The Braves couldn’t finish off a four-game sweep of the Nats in Atlanta. They have a chance to sweep them in Washington.

MLB: Washington Nationals at Atlanta Braves Jason Getz-USA TODAY Sports

Over the past couple of weeks, the Washington Nationals have received ample opportunity to come at the presumptive NL East kings. They’ve missed, and missed, and missed. The Braves have taken five of six September contests between the division rivals, and have a chance to make it six of seven as the two teams clash for the final time in 2019’s regular season on Sunday afternoon. The season series between the two clubs is already decided, so this will be Atlanta’s chance to put an exclamation point on what’s been an expert deflection of the Nationals’ division hopes to date.

As the Braves vie for a sweep, Max Fried will get a chance to atone for his most recent outing, which was one of his worst starts of the year. (Arguably, it was his worst outing of the season, aside from an injury-shortened one-inning disaster against the Dodgers back in May.) Fried allowed five runs to the Phillies in five innings of work, getting torched for four home runs, three of which came in the first inning. That shellacking came on the heels of what was basically his best start of the year (and his career!) against these same Nationals: seven innings of one-hit, no-walk, nine-strikeout ball that made a narrow Atlanta lead seem insurmountable. On the year, Fried has a 90 ERA-, 86 FIP-, and 74 xFIP-. I check the graph below after every start, and it never ceases to wanly amuse. Fried’s ERA and FIP both converged to his xFIP relatively early on, and then somehow didn’t get the message that they were all supposed to move in lockstep, as he’s continually underperformed his xFIP since.

Hoping to stave off both a sweep and the rapidly-gaining NL competition forming an ominous Lightning Round queue in their rear-view mirror, the Nationals will send Anibal Sanchez to the hill. With his weirdo six-plus-pitch mix that Braves fans are all too familiar with, Sanchez is mocking his peripherals for a second straight resurgent season. In 2018, as a Brave, Sanchez piled up a 69 ERA-, 90 FIP-, and 94 xFIP-. In 2019, as a Nat, those numbers are 89, 99, and 116, respectively. He’s definitely taken a step back, even after adjusting for the bonkers 2019 run environment, but is still managing fly ball contact and somehow surviving and helping his teammates prevent runs at an above-average rate despite a lowly 10.5 percent K%-BB% (which, incidentally, is the same as Julio Teheran’s mark so far this season).
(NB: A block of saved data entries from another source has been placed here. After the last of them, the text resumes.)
Record flow_ok (c : conn) : Prop := {
  fl_conn : conn_flow_ok (send_flow c);
  fl_stream : forall id f, om_get id (stream_send_flow c) = Some f -> flow_entry_ok f;
  fl_send : forall id s, om_get id (send_streams c) = Some s -> stream_below (high c id) s;
  fl_sent : forall store p f, store ∈ sent_packets c -> p ∈ om_values (sent store) -> f ∈ sp_frames p ->
              frame_below (high c) f;
  fl_limit : 0 <= peer_initial_stream_limit c <= u64_MAX;
  fl_sum : balanced c
}.

(** ** Lemmas: how a step may change it *)

Lemma stream_below_mono h h' s : h <= h' -> stream_below h s -> stream_below h' s.
Proof.
  intros Hh [Hb Hr]. split; [lia |]. eapply Forall_impl; [exact Hr |]. intros g [H1 H2]. split; lia.
Qed.

Lemma frame_below_mono (h h' : Z -> Z) f : (forall id, h id <= h' id) -> frame_below h f -> frame_below h' f.
Proof. intros Hh. destruct f; try done. simpl. specialize (Hh id). lia. Qed.

Lemma charged_insert id f m :
  om_wf m ->
  charged (om_insert id f m) =
  charged m - match om_get id m with Some g => StreamSendFlow.data_sent g | None => 0 end + StreamSendFlow.data_sent f.
Proof.
  induction m as [| [k v] m IH]; [unfold charged; simpl; lia |]. rewrite om_wf_cons. intros [Hw Hk].
  cbn [om_insert om_get]. destruct (Z.ltb_spec id k).
  - rewrite (proj2 (Z.eqb_neq id k)) by lia. assert (Hn : om_get id m = None).
    { destruct (om_get id m) eqn:E; [| done]. assert (Hin : id ∈ om_keys m) by (apply om_keys_get; by rewrite E).
      rewrite Forall_forall in Hk. specialize (Hk id Hin). lia. }
    rewrite Hn. unfold charged. simpl. lia.
  - destruct (Z.eqb_spec id k); [unfold charged; simpl; lia |]. specialize (IH Hw). unfold charged in *. simpl in *. lia.
Qed.

Lemma balanced_insert c c' id f :
  balanced c -> stream_send_flow c' = om_insert id f (stream_send_flow c) ->
  SendFlowControl.data_sent (send_flow c') = SendFlowControl.data_sent (send_flow c) + (StreamSendFlow.data_sent f - high c id) ->
  balanced c'.
Proof.
  intros [Hw Hs] E Hd. split; rewrite E; [by apply om_wf_insert |]. rewrite charged_insert, Hd, Hs by done. unfold high. lia.
Qed.

Lemma flow_ok_step c c' :
  flow_ok c -> (forall id, high c id <= high c' id) ->
  conn_flow_ok (send_flow c') -> (forall id f, om_get id (stream_send_flow c') = Some f -> flow_entry_ok f) ->
  0 <= peer_initial_stream_limit c' <= u64_MAX -> balanced c' ->
  (forall id s, om_get id (send_streams c') = Some s -> om_get id (send_streams c) = Some s \/ stream_below (high c' id) s) ->
  (forall store p f, store ∈ sent_packets c' -> p ∈ om_values (sent store) -> f ∈ sp_frames p ->
     (exists store', store' ∈ sent_packets c /\ p ∈ om_values (sent store')) \/ frame_below (high c') f) ->
  flow_ok c'.
Proof.
  intros [F1 F2 F3 F4 F5 F6] Hh Hc Hs Hl Hb Hst Hsp. split; try done.
  - intros id s Hg. destruct (Hst id s Hg) as [H | H]; [| done]. eapply stream_below_mono; [apply Hh |]. by apply F3.
  - intros store p f H1 H2 H3. destruct (Hsp store p f H1 H2 H3) as [(store' & G1 & G2) | H]; [| done].
    eapply frame_below_mono; [exact Hh |]. by apply (F4 store' p f).
Qed.

(** Nothing of it changed. *)
Lemma flow_ok_core c c' :
  (send_streams c', stream_send_flow c', send_flow c', peer_params c') = (send_streams c, stream_send_flow c, send_flow c, peer_params c) ->
  sent_packets c' = sent_packets c -> flow_ok c -> flow_ok c'.
Proof.
  intros [= E1 E2 E3 E4] E5 [F1 F2 F3 F4 F5 F6].
  assert (Hh : forall id, high c' id = high c id) by (intros; unfold high; by rewrite E2).
  split; rewrite ?E3, ?E5; try done.
  - intros id f. rewrite E2. apply F2.
  - intros id s. rewrite E1, Hh. apply F3.
  - intros store p f H1 H2 H3. apply (frame_below_mono (high c)); [intros; rewrite Hh; lia |]. by eapply F4.
  - unfold peer_initial_stream_limit in *. by rewrite E4.
  - unfold balanced. by rewrite E2, E3.
Qed.

Lemma flow_ok_same c c' : flow_view c' = flow_view c -> sent_packets c' = sent_packets c -> flow_ok c -> flow_ok c'.
Proof. intros [= E1 E2 E3 E4 _]. apply flow_ok_core. congruence. Qed.

(** Only the packets in flight got fewer. *)
Lemma flow_ok_fewer c c' :
  flow_view c' = flow_view c ->
  (forall store p, store ∈ sent_packets c' -> p ∈ om_values (sent store) ->
     exists store', store' ∈ sent_packets c /\ p ∈ om_values (sent store')) -> flow_ok c -> flow_ok c'.
Proof.
  intros [= E1 E2 E3 E4 _] Hp Hok. pose proof Hok as [F1 F2 F3 F4 F5 F6].
  assert (Hh : forall id, high c' id = high c id) by (intros; unfold high; by rewrite E2).
  apply (flow_ok_step c c'); try done; rewrite ?E1, ?E2, ?E3; try done.
  - intros id. by rewrite Hh.
  - unfold peer_initial_stream_limit in *. by rewrite E4.
  - unfold balanced. by rewrite E2, E3.
  - intros id s Hg. by left.
  - intros store p f H1 H2 _. left. by apply (Hp store).
Qed.

(** One send stream was replaced. *)
Lemma flow_ok_stream c id s :
  flow_ok c -> stream_below (high c id) s -> flow_ok (c <| send_streams ::= om_insert id s |>).
Proof.
  intros Hok Hs. pose proof Hok as [F1 F2 F3 F4 F5 F6]. apply (flow_ok_step c); try done.
  - intros id' s' Hg. simpl in Hg. rewrite om_get_insert in Hg. destruct (Z.eqb_spec id' id) as [-> |]; [| by left].
    right. by injection Hg as <-.
  - intros store p f H1 H2 _. left. by exists store.
Qed.

(** One flow-control entry was replaced, its charge unchanged. *)
Lemma flow_ok_entry c id f :
  flow_ok c -> flow_entry_ok f -> high c id = StreamSendFlow.data_sent f ->
  flow_ok (c <| stream_send_flow ::= om_insert id f |>).
Proof.
  intros Hok He Hh. pose proof Hok as [F1 F2 F3 F4 F5 F6]. apply (flow_ok_step c); try done.
  - intros id'. unfold high at 2. simpl. rewrite om_get_insert. destruct (Z.eqb_spec id' id) as [-> |]; [lia |]. unfold high. lia.
  - intros id' f'. simpl. rewrite om_get_insert. destruct (Z.eqb_spec id' id) as [-> |]; [by intros [= <-] | apply F2].
  - eapply balanced_insert; [exact F6 | done | simpl; lia].
  - intros id' s' Hg. by left.
  - intros store p g H1 H2 _. left. by exists store.
Qed.

Lemma stream_below_new h : 0 <= h -> stream_below h SendStream.new.
Proof. intros Hh. split; [simpl; lia |]. apply Forall_nil. exact I. Qed.

Lemma high_nonneg c id : flow_ok c -> 0 <= high c id.
Proof.
  intros Hok. unfold high. destruct (om_get id (stream_send_flow c)) as [f |] eqn:E; [| lia].
  destruct (fl_stream c Hok id f E) as [H _]. lia.
Qed.

Lemma entry_new_ok l : 0 <= l <= u64_MAX -> flow_entry_ok (StreamSendFlow.new l).
Proof. intros H. split; simpl; lia. Qed.

Lemma entry_raise f max :
  flow_entry_ok f -> 0 <= max <= u64_MAX ->
  flow_entry_ok (StreamSendFlow.on_max_stream_data f max) /\
  StreamSendFlow.data_sent (StreamSendFlow.on_max_stream_data f max) = StreamSendFlow.data_sent f.
Proof.
  intros [H1 H2] Hm. unfold StreamSendFlow.on_max_stream_data. destruct (Z.ltb_spec (StreamSendFlow.max_stream_data f) max);
    [| by split]. split; [| done]. split; simpl; lia.
Qed.

Lemma conn_raise f max : conn_flow_ok f -> 0 <= max <= u64_MAX -> conn_flow_ok (SendFlowControl.on_max_data f max).
Proof.
  intros [H1 H2] Hm. unfold SendFlowControl.on_max_data. destruct (Z.ltb_spec (SendFlowControl.max_data f) max); [| by split].
  split; simpl; lia.
Qed.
Sanchez’ recent starts have been a real mixed bag. He held the Twins to two runs in seven frames (5/1 K/BB ratio, one homer allowed) on Tuesday, but was obliterated by the Mets for seven runs in five innings (three homers allowed, 2/3 K/BB ratio) in the outing before that. He hasn’t had consecutive starts with a Game Score (v2) above 50 since mid-June, but has also only managed two instances of back-to-back starts with said Game Score below 50 in that span.
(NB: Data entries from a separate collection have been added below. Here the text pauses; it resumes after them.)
(* ===== verification/ConnMaps.v ===== *)
(** * The stream maps of a connection stay maps

    [send_streams] and [stream_recv_flow] of the connection are association lists
    sorted by stream identifier in every state the connection reaches, whatever the
    application, the peer and the timers do.  Sums over their entries (see the
    measure of pending output) are only meaningful then. *)

From S2P Require Import Prelude OrdMap CoreTypes Coding FrameCodec ParamsCodec PacketSpace SentPackets.
From S2P Require Import Streams FlowControl Recovery Congestion Bbr CidPool Packet Config Multipath Connection.
From S2P Require Import ConnRecovery ConnHandshake ConnRecv ConnSend ConnFlow ConnSystem.

Section maps.
Context {env : QuicEnv}.

Notation conn := (Connection env).

Definition maps_wf (c : conn) : Prop := om_wf (send_streams c) /\ om_wf (stream_recv_flow c).

Definition maps_kept (c c' : conn) : Prop := maps_wf c -> maps_wf c'.

#[local] Instance maps_kept_preorder : PreOrder maps_kept.
Proof. split; [intros x H; exact H | intros x y z H1 H2 H; by apply H2, H1]. Qed.

(** ** Lemmas: single changes *)

Lemma kept_same c c' : send_streams c' = send_streams c -> stream_recv_flow c' = stream_recv_flow c -> maps_kept c c'.
Proof. intros E1 E2 [H1 H2]. split; by rewrite ?E1, ?E2. Qed.

Lemma kept_send c c' id s : send_streams c' = om_insert id s (send_streams c) -> stream_recv_flow c' = stream_recv_flow c -> maps_kept c c'.
Proof. intros E1 E2 [H1 H2]. split; rewrite ?E1, ?E2; [by apply om_wf_insert | done]. Qed.

Lemma kept_recv c c' id f : send_streams c' = send_streams c -> stream_recv_flow c' = om_insert id f (stream_recv_flow c) -> maps_kept c c'.
Proof. intros E1 E2 [H1 H2]. split; rewrite ?E1, ?E2; [done | by apply om_wf_insert]. Qed.

Lemma or_insert_wf {V} id (v : V) m : om_wf m -> om_wf (or_insert id v m).
Proof. intros H. unfold or_insert. case_match; [done | by apply om_wf_insert]. Qed.

Lemma kept_fold {A} (f : conn -> A -> conn) l c : (forall x a, maps_kept x (f x a)) -> maps_kept c (fold_left f l c).
Proof. intros H. revert c. induction l as [| a l IH]; intros c; [done |]. cbn [fold_left]. etransitivity; [apply H | apply IH]. Qed.

(** ** Lemmas: the handshake *)

Definition unmapped (c : conn) := (send_streams c, stream_recv_flow c).

Lemma kept_unmapped c c' : unmapped c' = unmapped c -> maps_kept c c'.
Proof. intros [= E1 E2]. by apply kept_same. Qed.

Lemma unmapped_pump_step c : unmapped (pump_step c).1 = unmapped c.
Proof.
  unfold pump_step. destruct (write_hs (tls c)) as [[buf kc] t].
  assert (Hq : unmapped (queue_handshake_bytes (c <| tls := t |>) buf) = unmapped c).
  { unfold queue_handshake_bytes, try_install_zero_rtt_keys. destruct buf; [done |].
    destruct (write_level (c <| tls := t |>)); [| done].
    destruct (bool_decide (role (c <| tls := t |>) = Client)); simpl; repeat case_match; done. }
  destruct kc as [kc |]; [| done]. cbn [fst]. rewrite <- Hq. generalize (queue_handshake_bytes (c <| tls := t |>) buf). intros c1.
  unfold install_key_change, try_install_zero_rtt_keys. destruct kc as [ks | ks next]; [done |].
  destruct (next_packet_keys next) as [nk sec]. simpl. repeat case_match; done.
Qed.

Lemma unmapped_pump_loop n c : unmapped (pump_loop n c) = unmapped c.
Proof.
  revert c. induction n as [| n IH]; intros c; [done |]. cbn [pump_loop]. pose proof (unmapped_pump_step c) as H.
  destruct (pump_step c) as [c1 []]; [by rewrite IH | exact H].
Qed.

Lemma unmapped_issue c : unmapped (maybe_issue_new_cid c).2 = unmapped c.
Proof. unfold maybe_issue_new_cid. repeat case_match; done. Qed.

Lemma unmapped_established c clock : unmapped (become_established c clock) = unmapped c.
Proof.
  assert (Hi : forall n c, unmapped (issue_initial_cids n c) = unmapped c).
  { induction n as [| n IH]; intros c1; [done |]. cbn [issue_initial_cids]. pose proof (unmapped_issue c1) as H.
    destruct (maybe_issue_new_cid c1) as [[] c2]; [by rewrite IH | exact H]. }
  unfold become_established. case_bool_decide; [| done]. rewrite Hi. unfold schedule_initial_mtu_probe. by case_match.
Qed.

Lemma kept_write_or_create c id data fin : maps_kept c (c <| send_streams ::= fun m => write_or_create m id data fin |>).
Proof. by eapply kept_send. Qed.

Lemma kept_early c : maps_kept c (settle_early_data c).
Proof.
  unfold settle_early_data. case_match; [| done]. case_match; [| done].
  match goal with |- context [fold_left ?g ?l] => generalize l; set (g0 := g) end. intros l [H1 H2]. split; [| exact H2]. simpl.
  generalize (send_streams c) H1. clear. induction l as [| [[id data] fin] l IH]; intros m Hm; [exact Hm |].
  cbn [fold_left]. apply IH. unfold g0. by apply om_wf_insert.
Qed.

Lemma kept_pump c clock : maps_kept c (pump_write_hs c clock).
Proof.
  unfold pump_write_hs. etransitivity; [apply kept_unmapped, (unmapped_pump_loop (S (key_changes_left (tls c)))) |].
  generalize (pump_loop (S (key_changes_left (tls c))) c). intros c1. unfold refresh_handshake_complete. destruct (negb _ && _); [| done].
  set (c2 := become_established _ clock). etransitivity.
  { apply (kept_unmapped _ c2). subst c2. by rewrite unmapped_established. }
  etransitivity; [apply (kept_unmapped _ (capture_peer_params c2)); unfold capture_peer_params |].
  { case_match; [| done]. destruct (quic_transport_parameters _) as [raw |]; [| done]. by destruct (decode_transport_params raw). }
  etransitivity; [apply kept_early |]. apply kept_unmapped. unfold schedule_new_token. by case_match.
Qed.

(** ** Lemmas: acknowledgements, loss and timers *)

Lemma kept_requeue idx c f : maps_kept c (requeue_frame c idx f).
Proof. destruct f as [| id o fin d | | | | | [] | [] |]; simpl; repeat case_match; first [by apply kept_unmapped | by eapply kept_send]. Qed.

Lemma kept_lost_frame idx c f : maps_kept c (handle_lost_frame idx c f).
Proof. unfold handle_lost_frame. destruct f; try apply kept_requeue. unfold on_mtu_probe_lost. case_match; by apply kept_unmapped. Qed.

Lemma kept_timer c : maps_kept c (set_loss_detection_timer c).
Proof. apply kept_unmapped. unfold set_loss_detection_timer. repeat case_match; done. Qed.

Lemma kept_detect c idx now : maps_kept c (detect_and_handle_loss c idx now).
Proof.
  unfold detect_and_handle_loss. destruct (detect_lost _ _ _) as [[lost next] store].
  set (c1 := (put_sent idx store c) <| loss ::= _ |>). etransitivity; [by apply (kept_unmapped c c1) |]. clearbody c1.
  destruct lost as [| p0 ps]; [done |]. generalize (p0 :: ps). intros l. destruct (lost_summary l) as [[bytes newest] oldest].
  set (c2 := c1 <| packets_lost ::= _ |>). etransitivity; [by apply (kept_unmapped c1 c2) |].
  etransitivity; [apply (kept_fold (fun c p => fold_left (handle_lost_frame idx) (sp_frames p) c) l c2); intros; apply kept_fold; intros; apply kept_lost_frame |].
  generalize (fold_left (fun c p => fold_left (handle_lost_frame idx) (sp_frames p) c) l c2). intros c3. apply kept_unmapped. repeat case_match; done.
Qed.

Lemma kept_acked_frame now c f : maps_kept c (on_acked_frame now c f).
Proof. apply kept_unmapped. unfold on_acked_frame, on_mtu_probe_acked. destruct f; try done. repeat case_match; done. Qed.

Lemma kept_ack c now pt largest delay first_range ranges : maps_kept c (process_ack c now pt largest delay first_range ranges).
Proof.
  unfold process_ack. etransitivity; [apply (kept_unmapped c (record_largest_acked c pt largest)); by destruct pt |].
  generalize (record_largest_acked c pt largest). intros c1. destruct (on_ack _ _ _ _) as [o store].
  etransitivity; [by apply (kept_unmapped c1 (put_sent (space_index pt) store c1)) |]. generalize (put_sent (space_index pt) store c1). intros c2.
  destruct (newly_acked o) as [| p0 ps]; [done |]. generalize (p0 :: ps). intros acked.
  etransitivity; [| apply kept_timer]. etransitivity; [| apply kept_detect].
  etransitivity; [| apply kept_fold; intros x p; apply kept_fold; intros y f; apply kept_acked_frame].
  apply kept_unmapped. unfold sample_rtt_on_ack. repeat case_match; done.
Qed.

Lemma kept_timeout c now : maps_kept c (handle_timeout c now).
Proof.
  unfold handle_timeout. destruct (match idle_deadline c with Some d => _ | None => _ end).
  { apply kept_unmapped. by case_match. }
  etransitivity; [apply (kept_unmapped c (keep_alive_timeout c now)); unfold keep_alive_timeout; repeat case_match; done |].
  generalize (keep_alive_timeout c now). intros c1.
  assert (Hm : forall x, maps_kept x (mtu_timeout x now)).
  { intros x. apply kept_unmapped. unfold mtu_timeout, schedule_mtu_probe. repeat case_match; done. }
  etransitivity; [| apply Hm].
  unfold loss_timeout. destruct (loss_timer c1); [| done]. case_match; [| done]. unfold on_loss_timeout, on_pto_expiry.
  assert (Hp : maps_kept c1 (set_loss_detection_timer (if is_some (earliest_ack_eliciting_across_spaces c1) then requeue_for_probe (owe_probes c1) else c1))).
  { etransitivity; [| apply kept_timer]. case_match; [| done]. etransitivity; [by apply (kept_unmapped c1 (owe_probes c1)) |].
    unfold requeue_for_probe. apply kept_fold. intros x idx. case_match; [| done]. apply kept_fold. intros y f. apply kept_requeue. }
  destruct (LossDetection.earliest_loss_time (loss c1)) as [[t sp] |]; [| done]. destruct (t <=? now); [| done].
  etransitivity; [apply kept_detect | apply kept_timer].
Qed.

(** ** Lemmas: received frames *)

Lemma kept_touch c id : maps_kept c (touch_stream c id).
Proof.
  unfold touch_stream. set (c1 := if negb _ && _ then _ else c).
  etransitivity; [apply (kept_unmapped c c1); subst c1; by case_match |]. clearbody c1. intros [H1 H2].
  case_bool_decide; split; simpl; by auto using or_insert_wf.
Qed.

Lemma kept_stream c id offset fin data : maps_kept c (recv_stream c id offset fin data).2.
Proof.
  unfold recv_stream. etransitivity; [apply (kept_touch c id) |]. generalize (touch_stream c id). intros c1. apply kept_unmapped.
  destruct (RecvStream.is_reset _); [done |]. destruct (RecvStream.recv _ _ _ _) as [[[] s] | []]; done.
Qed.

Lemma kept_frame c now pt f : maps_kept c (handle_frame c now pt f).2.
Proof.
  destruct f; unfold handle_frame; try by apply kept_unmapped.
  - apply kept_ack.
  - unfold recv_stop_sending. case_match; [| done]. case_match; first [by apply kept_unmapped | by eapply kept_send].
  - apply kept_unmapped. unfold recv_crypto. destruct pt; try done;
      destruct (CryptoStream.recv _ _ _) as [[bytes |] s]; try done; simpl; destruct (read_hs _ _) as [[] t]; done.
  - apply kept_stream.
  - apply kept_unmapped. unfold recv_path_response. repeat case_match; done.
  - apply kept_unmapped. by case_match.
  - apply kept_unmapped. case_match; [done |]. by case_match.
  - apply kept_unmapped. unfold recv_retire_connection_id. case_match; [done |]. case_match; [done |].
    destruct (LocalCidPool.handle_peer_retirement _ _) as [[x |] pool]; [| done]. cbn [snd]. by rewrite unmapped_issue.
  - apply kept_unmapped. destruct dir; by case_match.
  - apply kept_unmapped. destruct dir; simpl; by case_match.
  - apply kept_unmapped. unfold recv_new_token. case_match; [done |]. by case_match.
  - apply kept_unmapped. unfold recv_datagram_frame. case_match; [done |]. case_match; [done |]. simpl. by case_match.
Qed.

Lemma kept_datagram c now clock dg r : handle_datagram c now clock dg = Some r -> maps_kept c r.2.2.
Proof.
  apply (handle_datagram_rel maps_kept (fun _ => True) (fun _ => True) (fun _ => True)); try done.
  - intros a b E. apply kept_same; [exact (f_equal (fun v => v.1.1.2.1.1.1) E) | exact (f_equal (fun v => v.2.1.2) E)].
  - intros a n pt f _. apply kept_frame.
  - intros a k. apply kept_pump.
  - intros. by case_match.
Qed.

(** ** Lemmas: calls *)

Lemma kept_read c id : maps_kept c (read_stream c id).2.
Proof.
  unfold read_stream. destruct (om_get id (recv_streams c)) as [s |]; [| done]. destruct (RecvStream.read_checked s) as [[[bytes fin] | e] s'];
    [| by apply kept_unmapped]. cbn [snd]. case_match; [| by apply kept_unmapped]. case_match; [by eapply kept_recv | by apply kept_unmapped].
Qed.

Lemma kept_call c a : maps_kept c (call c a).
Proof.
  destruct a; cbn [call]; try by apply kept_unmapped.
  - unfold open_bidi. case_match; [by apply kept_unmapped |]. intros [H1 H2]. split; by apply om_wf_insert.
  - unfold open_uni. case_match; [by apply kept_unmapped | by eapply kept_send].
  - unfold send_stream. case_match; [by eapply kept_send | done].
  - apply kept_read.
  - unfold reset_stream. case_match; [by eapply kept_send | done].
  - apply kept_unmapped. unfold stop_sending. by case_match.
  - unfold queue_early_data. case_match; [apply kept_write_or_create | by apply kept_unmapped].
  - apply kept_unmapped. unfold send_datagram. case_match; [done |]. by case_match.
  - apply kept_unmapped. unfold recv_datagram. by case_match.
  - apply kept_unmapped. unfold poll_new_peer_stream. by case_match.
  - apply kept_unmapped. unfold poll_readable. by case_match.
  - apply kept_unmapped. unfold pop_cid_event. by case_match.
  - apply kept_unmapped. unfold initiate_key_update. case_match; [done |]. by destruct (_ || _).
  - apply kept_unmapped. unfold initiate_path_challenge. case_match; [done |]. destruct (rng_fill _ _) as [[nonce |] r]; done.
  - apply kept_unmapped. unfold conn_add_path. destruct (add_path _ _ _ _) as [[i m] |]; done.
  - apply kept_unmapped. unfold conn_set_preferred_path. destruct (set_preferred _ _) as [m |]; [| done]. by destruct (active_path m).
  - apply kept_unmapped. unfold close. by case_match.
Qed.

End maps.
For this capstone to the season series, Fried will be making his third start against the Nationals of the season. As mentioned, his most recent outing versus Washington was the paragon of his career to date. Before then, he had a forgettable start against the Nationals in late May, allowing four runs in 5 23 innings (5/3 K/BB ratio, zero homers allowed) in a Braves loss. Fried actually worked with a lead for a while in that game, but the third time through the order led to a problematic sixth in which he walked in the go-ahead run and then had another run charged to his tally when Anthony Swarzak’s bases-loaded walk gave the Nats a 4-2 lead. Sanchez, meanwhile, has faced his former mates four times already in 2019. He dazzled in his first start against the Braves this year, throwing six one-hit innings with just one hit to seven strikeouts, but then the Braves turned the tables on him the following month by knocking him around for four runs in six frames in an eventual Atlanta blowout. In his next outing, in late July, he defeated the Braves despite allowing three runs in five frames as the Nationals scored more off Mike Soroka; two weeks later, he allowed four runs in five innings in a game the Braves eventually won on an extra-inning Josh Donaldson home run.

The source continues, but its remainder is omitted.